Bell deviates from the norm and provides recipes for items you won’t find anywhere else, such as fish jerky and tofu chips. While the Complete Dehydrator Cookbook is well written and detailed, the book could use more recipes and fewer instructions. However, it’s certainly ideal for beginners. The popular author also provides tips and tricks throughout the book.
How to Dry Foods
In Deanna Delong’s book, How to Dry Foods, she takes a different approach to the dehydration concept. She provides over 100 mouth-watering recipes while giving professional advice and instructions as to how you dehydrate foods. Delong provides readers systematic instructions and is perfect for a beginning dehydrator. She covers the latest dehydration equipment and provides new and improved dehydrating techniques. Using a reference strategy, Delong provides easy to read tables and at-a-glance charts. Delong goes the extra mile by providing safety information and extra chapters, such as making crafts with dehydrated foods.
You may be surprised what you can do with dehydrated foods, however; Delong explains how you can stuff and steam dehydrated foods and turn them into a five star main course. While Delong references certain products, it’s evident that she’s not trying to sell them to you, but rather provide real-life advice. The pictures offer a second way to guide you through the drying process. Interestingly, Delong notes that certain foods do not dry well and retain more liquid. With more than one hundred recipes, you’re bound to make more than just jerky and banana chips.
Food Dehydrator Reference Books
Throughout both books, each of the authors incorporates the value of dehydrated foods. As opposed to other food-saving methods, dehydration allows you to encapsulate and savor all of the foods natural nutrients. By dehydrating foods, you are saving money, gaining energy, and eating tastier foods. In many respects, dehydrated foods are more flavorful because when the water evaporates, the natural flavors are intensified.

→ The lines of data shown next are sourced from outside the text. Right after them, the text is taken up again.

Lemma find_ws_insensitive_fixed_none :
  forall hay snippet start,
    Py.replace_crlf hay = hay ->
    find_ws_insensitive hay snippet start = None ->
    forall j, start <= j ->
      Re.match_len (compile (Re.sub re_bs_ws (py "\s+")
                               (Re.escape (Py.replace_crlf snippet))))
                   (skipn j hay) = None.
Proof.
  intros hay snippet start Hfix H j Hj. unfold find_ws_insensitive in H.
  cbv zeta in H. rewrite Hfix in H.
  match type of H with
  | context [Re.search ?p ?x] =>
      destruct (Re.search p x) as [[ms me]|] eqn:E; [discriminate|]
  end.
  unfold Re.search in E.
  pose proof (@search_from_none _ _ _ E (j - start)) as Hn.
  rewrite skipn_skipn in Hn.
  replace (j - start + start) with j in Hn by lia. exact Hn.
Qed.

(** Every text [read] returns is such a haystack. *)
Lemma read_text_fixed :
  forall decoded, Py.replace_crlf (read_text decoded) = read_text decoded.
Proof.
  intros decoded. apply replace_crlf_no_cr. apply read_text_no_cr.
Qed.

(** ** C3: what [find_ws_insensitive] finds *)

(** C3. For a haystack that holds no carriage return followed by a
    line feed, as is every text [read] returns, and a snippet whose
    whitespace characters are the six ASCII ones, as in all snippets of
    the script: an answer [(a, b)] has [start <= a <= b], the text
    [hay[a:b]] of the given haystack is the snippet with each
    whitespace run replaced by some whitespace run, and no such text
    starts at an offset from [start] up to [a]; the answer is [None]
    only when no such text starts at or after [start]. *)
Theorem find_ws_insensitive_leftmost_variant :
  forall (hay snippet : str) (start : nat),
    Py.replace_crlf hay = hay ->
    ascii_ws_only snippet = true ->
    match find_ws_insensitive hay snippet start with
    | Some (a, b) =>
        start <= a /\ a <= b
        /\ ws_variant snippet (slice a b hay)
        /\ (forall j text rest,
               start <= j < a -> skipn j hay = text ++ rest ->
               ~ ws_variant snippet text)
    | None =>
        forall j text rest,
          start <= j -> skipn j hay = text ++ rest ->
          ~ ws_variant snippet text
    end.
Proof.
  intros hay snippet start Hfix Ha.
  destruct (find_ws_insensitive hay snippet start) as [[a b]|] eqn:E.
  - destruct (@find_ws_insensitive_ordered hay snippet start a b E)
      as [H1 H2].
    destruct (@find_ws_insensitive_fixed hay snippet start a b Hfix E)
      as (_ & Hm & Hbefore).
    rewrite (@snippet_pattern snippet Ha) in Hm, Hbefore.
    repeat split; [exact H1 | exact H2 | |].
    + unfold slice. apply match_len_variant. exact Hm.
    + intros j text rest Hj Hsk Hv.
      apply (@variant_matches snippet text rest Hv).
      rewrite <- Hsk. apply Hbefore. exact Hj.
  - intros j text rest Hj Hsk Hv.
    apply (@variant_matches snippet text rest Hv).
    rewrite <- Hsk.
    rewrite <- (@snippet_pattern snippet Ha).
    apply (@find_ws_insensitive_fixed_none hay snippet start Hfix E j Hj).
Qed.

If you could buy only one dehydrator cookbook, you really can’t go wrong with either. But if you’re the type who loves to read as much as you can about things, you’ll likely end up buying both. With both titles, you’ll have a complete dehydrator reference library in the kitchen. These are the best best titles and I’m sure you’ll find them very helpful as you start or continue your food dehydrating activities.